Tarogramma: a fantasy landie peopled by observed inmates, a knowing class of swimmers-bathers-sunbathers-poseurs. Sauna-set, reposed, undressed, undressing, washing, washed up, waiting to pounce. All under water, under observation, under medicated.

One plate draws thoughts of indie lead singers: The Charlatans’ Tim Burgess (pudding bowl Barnet, Nancy-boy dungarees), and Jarvis (all angular limbs, smart blazer, sensible shoes) all waiting on a stage cue to freak-out-the-squares. Some ideas seem thick, full, buzzing with colour-heavy viscous discharge exiting a painful orifice. Cifelli’s works blend mood and moment like a compote of the alien beautiful and their robot overseers, recalling The Day the Earth Stood Still, vast unknowable protector, or the faceless killer plant of The Day of the Triffids, overseers to the multi-ethnic populous, infected beyond the reach of Earth’s vaccine-pathetic.

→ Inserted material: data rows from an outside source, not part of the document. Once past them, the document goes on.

(* ===== verification/PjString.v ===== *)
(** * Strings

    The string functions of pjlib ([pj/string_i.h], [pj/string.c]) the models
    use: comparison, with and without regard to case, and number printing.  A
    [pj_str_t] is the list of its characters. *)

From Stdlib Require Import String Ascii.
From S2P Require Import Prelude Hash.
Local Open Scope Z_scope.

(** The characters of a C string literal. *)
Definition lit (s : string) : list Z :=
  (fun c => Z.of_N (N_of_ascii c)) <$> list_ascii_of_string s.
#[global] Arguments lit : simpl never.

(** [pj_memcmp] of buffers of at least [n] bytes. *)
Fixpoint memcmp (n : nat) (a b : list Z) : Z :=
  match n, a, b with
  | S n, x :: a, y :: b =>
      if x <? y then -1 else if y <? x then 1 else memcmp n a b
  | _, _, _ => 0
  end.

Definition slen (s : list Z) : Z := Z.of_nat (length s).

Definition pj_strcmp (s1 s2 : list Z) : Z :=
  if slen s1 <=? 0 then (if slen s2 <=? 0 then 0 else -1)
  else if slen s2 <=? 0 then 1
  else
    let min := if slen s1 <? slen s2 then slen s1 else slen s2 in
    let res := memcmp (Z.to_nat min) s1 s2 in
    if res =? 0 then
      (if slen s1 <? slen s2 then -1
       else if slen s1 =? slen s2 then 0 else 1)
    else res.

(** [pj_stricmp(s1, s2) == 0] and [pj_strnicmp(s1, s2, len) == 0]. *)
Definition stricmp_eq (s1 s2 : list Z) : bool :=
  if slen s1 <=? 0 then slen s2 <=? 0
  else if slen s2 <=? 0 then false
  else strncaseeq (Nat.min (length s1) (length s2)) s1 s2 && (slen s1 =? slen s2).

Definition strnicmp_eq (s1 s2 : list Z) (len : nat) : bool :=
  let s1 := if Nat.ltb len (length s1) then take len s1 else s1 in
  let s2 := if Nat.ltb len (length s2) then take len s2 else s2 in
  stricmp_eq s1 s2.

(** [pj_utoa_pad]: the digits are stored least significant first, padded,
    and the buffer is reversed.  A 64-bit value has at most 20 digits. *)
Fixpoint utoa_digits (fuel : nat) (val : Z) : list Z :=
  match fuel with
  | O => []
  | S fuel =>
      (val mod 10 + 48) ::
        (if 0 <? val / 10 then utoa_digits fuel (val / 10) else [])
  end.

Definition pj_utoa_pad (val : Z) (min_dig : nat) (pad : Z) : list Z :=
  let digits := utoa_digits 20 val in
  rev (digits ++ replicate (min_dig - length digits) pad).

Definition pj_utoa (val : Z) : list Z := pj_utoa_pad val 0 0.

(** ** Numbers ([pj_strtoul], [pj_strtol]) *)

Definition pj_isdigit (c : Z) : bool := (48 <=? c) && (c <=? 57).

Definition pj_isspace (c : Z) : bool := (c =? 32) || ((9 <=? c) && (c <=? 13)).

(** An [unsigned long] has 64 bits. *)
Definition u64 (z : Z) : Z := z mod 18446744073709551616.
Definition s64 (z : Z) : Z :=
  let u := u64 z in if u <? 9223372036854775808 then u else u - 18446744073709551616.

(** The loop of [pj_strtoul] and of [pj_strtoul2] in base 10. *)
Fixpoint strtoul_loop (value : Z) (s : list Z) : Z :=
  match s with
  | [] => value
  | c :: s => if pj_isdigit c then strtoul_loop (u64 (value * 10 + (c - 48))) s else value
  end.

Definition pj_strtoul (s : list Z) : Z := strtoul_loop 0 s.

Definition pj_strtol (s : list Z) : Z :=
  match s with
  | c :: s' =>
      if (c =? 43) || (c =? 45)
      then (if c =? 45 then s64 (- s64 (pj_strtoul s')) else s64 (pj_strtoul s'))
      else s64 (pj_strtoul s)
  | [] => s64 (pj_strtoul s)
  end.

Fixpoint pj_strltrim (s : list Z) : list Z :=
  match s with
  | c :: s' => if pj_isspace c then pj_strltrim s' else s
  | [] => []
  end.

(** The loop of [pj_strtoul3] in base 10: it stops with [PJ_ETOOBIG] instead
    of wrapping around. *)
Fixpoint strtoul3_loop (value : Z) (s : list Z) : Z * Z :=
  match s with
  | [] => (PJ_SUCCESS, value)
  | ch :: s =>
      let c := ch - 48 in
      if (ch <? 48) || (57 <? ch) then (PJ_SUCCESS, value)
      else if PJ_MAXULONG / 10 <? value then (PJ_ETOOBIG, PJ_MAXULONG)
      else
        let value := value * 10 in
        if PJ_MAXULONG - value <? c then (PJ_ETOOBIG, PJ_MAXULONG)
        else strtoul3_loop (value + c) s
  end.

(** [pj_strtoul3(str, value, 10)]: the status and, on success, the value. *)
Definition pj_strtoul3 (s : list Z) : Z * Z :=
  match pj_strltrim s with
  | [] => (PJ_EINVAL, 0)
  | c :: s' =>
      if (c <? 48) || (57 <? c) then (PJ_EINVAL, 0) else strtoul3_loop 0 (c :: s')
  end.

(** ** Tokens ([pj_strtok2]) *)

Definition in_set (set : list Z) (c : Z) : bool := existsb (Z.eqb c) set.

Fixpoint pj_strspn2 (s set : list Z) : nat :=
  match s with
  | c :: s => if in_set set c then S (pj_strspn2 s set) else O
  | [] => O
  end.

Fixpoint pj_strcspn2 (s set : list Z) : nat :=
  match s with
  | c :: s => if in_set set c then O else S (pj_strcspn2 s set)
  | [] => O
  end.

(** [pj_strtok2(str, delim, tok, start_idx)]: the index and the token. *)
Definition pj_strtok2 (s delim : list Z) (start : nat) : nat * list Z :=
  if (slen s <=? 0) || Nat.ltb (length s) start then (length s, [])
  else
    let tok := drop start s in
    let idx := pj_strspn2 tok delim in
    if Nat.eqb (start + idx) (length s) then (length s, tok)
    else
      let tok := drop idx tok in
      ((start + idx)%nat, take (pj_strcspn2 tok delim) tok).

(** An [int] passed as [unsigned long]. *)
Definition int_to_ulong (z : Z) : Z := z mod 18446744073709551616.

(** ** [pj_utoa] *)

Definition is_digit (c : Z) : Prop := 48 <= c <= 57.

(** The value of decimal digits, most significant first. *)
Definition decimal (s : list Z) : Z := foldl (fun a c => 10 * a + (c - 48)) 0 s.

Lemma decimal_snoc s c : decimal (s ++ [c]) = 10 * decimal s + (c - 48).
Proof. unfold decimal. by rewrite foldl_app. Qed.

Lemma decimal_one c : decimal (rev [c]) = c - 48.
Proof. unfold decimal. cbn [rev app foldl]. lia. Qed.

Lemma utoa_digits_spec fuel val :
  0 <= val < 10 ^ Z.of_nat (S fuel) ->
  decimal (rev (utoa_digits (S fuel) val)) = val /\
  Forall is_digit (utoa_digits (S fuel) val) /\
  (forall k, 0 < k -> val < 10 ^ k -> slen (utoa_digits (S fuel) val) <= k) /\
  1 <= slen (utoa_digits (S fuel) val).
Proof.
  unfold slen. revert val. induction fuel as [|fuel IH]; intros val Hv;
    pose proof (Z.div_mod val 10); pose proof (Z.mod_pos_bound val 10);
    (assert (Hd : is_digit (val mod 10 + 48)) by (unfold is_digit; lia)).
  - change (10 ^ Z.of_nat 1) with 10 in Hv.
    assert (utoa_digits 1 val = [val mod 10 + 48]) as ->.
    { cbn [utoa_digits]. by destruct (0 <? val / 10). }
    rewrite decimal_one. assert (val mod 10 = val) by (apply Z.mod_small; lia). split; [lia|]. split; [by constructor|].
    split; [intros k ??|]; cbn [length]; lia.
  - cbn [utoa_digits] in *. destruct (Z.ltb_spec 0 (val / 10)) as [Hp|Hp].
    2:{ assert (val / 10 = 0) by (apply Z.le_antisymm; [done|]; apply Z.div_pos; lia).
        rewrite decimal_one. split; [lia|]. split; [by constructor|].
        split; [intros k ??|]; cbn [length]; lia. }
    assert (Hr : 0 <= val / 10 < 10 ^ Z.of_nat (S fuel)).
    { rewrite Nat2Z.inj_succ, Z.pow_succ_r in Hv by lia. split; [lia|].
      apply Z.div_lt_upper_bound; lia. }
    destruct (IH (val / 10) Hr) as (H1 & H2 & H3 & H4).
    set (ds := _ :: (if 0 <? val / 10 / 10 then _ else [])) in *.
    cbn [rev]. rewrite decimal_snoc, H1. split; [lia|].
    split; [by constructor|]. split; [|cbn [length]; lia].
    intros k Hk Hlt. cbn [length]. rewrite Nat2Z.inj_succ.
    destruct (Z.eq_dec k 1) as [->|]; [change (10 ^ 1) with 10 in Hlt; rewrite Z.div_small in Hp; lia|].
    assert (Z.of_nat (length ds) <= k - 1); [|lia]. apply H3; [lia|].
    apply Z.div_lt_upper_bound; [lia|]. rewrite <- Z.pow_succ_r by lia.
    by replace (Z.succ (k - 1)) with k by lia.
Qed.

Lemma utoa_spec val : 0 <= val < 2 ^ 64 -> pj_utoa val = rev (utoa_digits 20 val).
Proof. intros _. unfold pj_utoa, pj_utoa_pad. cbn [Nat.sub]. by rewrite app_nil_r. Qed.

Lemma utoa_length val k : 0 <= val < 2 ^ 64 -> 0 < k -> val < 10 ^ k -> slen (pj_utoa val) <= k.
Proof.
  intros Hv Hk Hlt. rewrite utoa_spec by done. unfold slen. rewrite length_rev.
  by apply (utoa_digits_spec 19 val); [lia|..].
Qed.

(** [pj_utoa] prints the decimal digits of every 64-bit value, at most
    20 of them. *)
Theorem utoa_decimal val :
  0 <= val < 2 ^ 64 ->
  decimal (pj_utoa val) = val /\ Forall is_digit (pj_utoa val) /\ 1 <= slen (pj_utoa val) <= 20.
Proof.
  intros Hv. destruct (utoa_digits_spec 19 val) as (H1 & H2 & H3 & H4); [lia|].
  rewrite utoa_spec by done. split; [done|]. split; [by apply Forall_rev|].
  unfold slen in *. rewrite length_rev. split; [done|]. apply H3; lia.
Qed.

(** ** Lengths and comparison *)

Lemma memcmp_refl n a : memcmp n a a = 0.
Proof. revert a. induction n as [|n IH]; intros [|x a]; cbn [memcmp]; try done. by rewrite Z.ltb_irrefl. Qed.

Lemma memcmp_eq a b : length a = length b -> memcmp (length a) a b = 0 -> a = b.
Proof.
  revert b. induction a as [|x a IH]; intros [|y b] Hl; cbn [memcmp length] in *; try done.
  destruct (x <? y) eqn:E1; [done|]. destruct (y <? x) eqn:E2; [done|]. zbool.
  intros H. f_equal; [lia|]. by apply IH; [lia|].
Qed.

(** [pj_strcmp] decides equality. *)
Lemma strcmp_0 a b : pj_strcmp a b = 0 <-> a = b.
Proof.
  unfold pj_strcmp, slen. destruct a as [|x a]; destruct b as [|y b]; try done.
  remember (x :: a) as s1 eqn:E1. remember (y :: b) as s2 eqn:E2.
  assert (0 < length s1 /\ 0 < length s2)%nat as [H1 H2] by (subst; cbn; lia). clear E1 E2.
  destruct (Z.leb_spec (Z.of_nat (length s1)) 0); [lia|].
  destruct (Z.leb_spec (Z.of_nat (length s2)) 0); [lia|].
  split.
  - cbv zeta. destruct (Z.ltb_spec (Z.of_nat (length s1)) (Z.of_nat (length s2)));
      destruct (memcmp _ _ _ =? 0) eqn:E; zbool; try done.
    destruct (Z.eqb_spec (Z.of_nat (length s1)) (Z.of_nat (length s2))); [|done].
    intros _. assert (length s1 = length s2) by lia. apply memcmp_eq; [done|].
    by replace (length s1) with (Z.to_nat (Z.of_nat (length s2))) by lia.
  - intros ->. rewrite Z.ltb_irrefl, memcmp_refl, !Z.eqb_refl. done.
Qed.

Lemma strcmp_eqb a b : (pj_strcmp a b =? 0) = bool_decide (a = b).
Proof.
  apply eq_bool_prop_intro. rewrite bool_decide_spec, <- strcmp_0. unfold Is_true.
  destruct (Z.eqb_spec (pj_strcmp a b) 0); split; done.
Qed.

Lemma strcmp_refl a : pj_strcmp a a = 0.
Proof. by apply strcmp_0. Qed.

Lemma slen_app a b : slen (a ++ b) = slen a + slen b.
Proof. unfold slen. rewrite length_app. lia. Qed.

Lemma slen_cons c s : slen (c :: s) = 1 + slen s.
Proof. unfold slen. cbn [length]. lia. Qed.

Lemma slen_nonneg s : 0 <= slen s.
Proof. unfold slen. lia. Qed.

(** Equality up to the case of letters, which is how the table compares. *)
Definition ci_eq (a b : list Z) : Prop := pj_tolower <$> a = pj_tolower <$> b.

Lemma strncaseeq_ci a b :
  length a = length b -> Forall (fun c => pj_tolower c <> 0) b ->
  strncaseeq (length b) a b = true <-> ci_eq a b.
Proof.
  unfold ci_eq. revert b. induction a as [|x a IH]; intros [|y b] Hl Hb; try done.
  inversion Hb as [|? ? Hy Hb']; subst. cbn [length strncaseeq fmap list_fmap].
  rewrite andb_true_iff, orb_true_iff, !Z.eqb_eq.
  assert (IH' := IH b ltac:(cbn in Hl; lia) Hb'). rewrite IH'.
  split; [|by intros [= -> ->]; auto]. intros [Hx [->|H]]; [|by rewrite Hx, H].
  exfalso. by apply Hy.
Qed.

(** ** [pj_stricmp] is an equivalence *)

Lemma tolower_nul c : pj_tolower c = 0 <-> c = 0.
Proof. unfold pj_tolower. split; intros H; destruct (_ && _) eqn:E; zbool; subst; try lia; done. Qed.

Lemma stricmp_eq_spec a b :
  stricmp_eq a b = true <-> length a = length b /\ strncaseeq (length a) a b = true.
Proof.
  unfold stricmp_eq, slen.
  destruct (Z.leb_spec (Z.of_nat (length a)) 0); destruct (Z.leb_spec (Z.of_nat (length b)) 0);
    destruct a as [|x a], b as [|y b]; cbn [length] in *; try (by split; intros; [split|]; try lia);
    try (by split; [done|intros [? _]]); try lia.
  rewrite andb_true_iff, Z.eqb_eq. split; intros [H1 H2]; (split; [try lia|try lia]);
    [by replace (S (length a)) with (Nat.min (S (length a)) (S (length b))) by lia|].
  by replace (Nat.min (S (length a)) (S (length b))) with (S (length a)) by lia.
Qed.

Lemma strncaseeq_refl a n : strncaseeq n a a = true.
Proof.
  revert n. induction a as [|x a IH]; intros [|n]; cbn [strncaseeq]; try done.
  by rewrite Z.eqb_refl, IH, orb_true_r.
Qed.

Lemma strncaseeq_sym n a b : strncaseeq n a b = true -> strncaseeq n b a = true.
Proof.
  revert n b. induction a as [|x a IH]; intros [|n] [|y b]; cbn [strncaseeq]; try done.
  rewrite !andb_true_iff, !orb_true_iff, !Z.eqb_eq. intros [E [->|H]]; (split; [done|]).
  - left. by apply tolower_nul.
  - right. by apply IH.
Qed.

Lemma strncaseeq_trans n a b c :
  (n <= length b)%nat -> strncaseeq n a b = true -> strncaseeq n b c = true ->
  strncaseeq n a c = true.
Proof.
  revert n b c. induction a as [|x a IH]; intros [|n] [|y b] [|z c]; cbn [strncaseeq length]; try done; try lia.
  intros Hl. rewrite !andb_true_iff, !orb_true_iff, !Z.eqb_eq. intros [E H] [E' H'].
  split; [congruence|]. destruct H as [->|H]; [by left|]. destruct H' as [->|H'].
  - left. by apply tolower_nul.
  - right. apply (IH n b c); [lia|done..].
Qed.

(** Equality of strings up to case. *)
Definition str_ci (a b : list Z) : Prop := stricmp_eq a b = true.

#[export] Instance str_ci_equiv : Equivalence str_ci.
Proof.
  split.
  - intros a. apply stricmp_eq_spec. split; [done|]. apply strncaseeq_refl.
  - intros a b [Hl H]%stricmp_eq_spec. apply stricmp_eq_spec. split; [done|].
    apply strncaseeq_sym. by rewrite <- Hl.
  - intros a b c [Hl H]%stricmp_eq_spec [Hl' H']%stricmp_eq_spec. apply stricmp_eq_spec.
    split; [congruence|]. rewrite <- Hl in H'. eapply strncaseeq_trans; [|done..]. lia.
Qed.

#[export] Instance stricmp_eq_proper : Proper (str_ci ==> str_ci ==> eq) stricmp_eq.
Proof.
  intros a a' Ha b b' Hb. apply eq_bool_prop_intro. unfold Is_true.
  enough (str_ci a b <-> str_ci a' b') as H by (unfold str_ci in H; destruct (stricmp_eq a b), (stricmp_eq a' b'); intuition done).
  by rewrite Ha, Hb.
Qed.

(** ** [pj_strtoul3] agrees with [pj_strtoul] *)

Lemma u64_id z : 0 <= z <= PJ_MAXULONG -> u64 z = z.
Proof. intros H. apply Z.mod_small. unfold PJ_MAXULONG in H. lia. Qed.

Some look at you, some see you, most are indifferent to gaze but such fantastic creatures scratch for attention nonetheless. A terrier seeking a rat in a woodpile, they unsettle, burrow in, vamp ‘til ready.

Always ready. Looking.

Look away now, then look back in danger. They are watching you.

Jasmine Falconer

In this series of installations and sculptural drawings, Evie Rose Thornton explores the impact of salt water intrusion on our environment. This phenomena changes the PH in our coastal regions, creating serious consequences for our plants and wildlife.

Thornton’s process involves dying litmus paper with a purple PH indicator. This reacts with alkaline solutions such as sea water and turns the paper blue.

In her most impactful work, a suspended roll of litmus paper is supported by a metal frame. The end is draped into water, ebbing like a swell of underwater plants. The paper is purple up to a marked line, delineating a PH change as it reacts with water and transitions to blue.

This work shows a chemical reaction in visual terms. It gives form to a process, showing unseen changes which disturb balance and impact our world.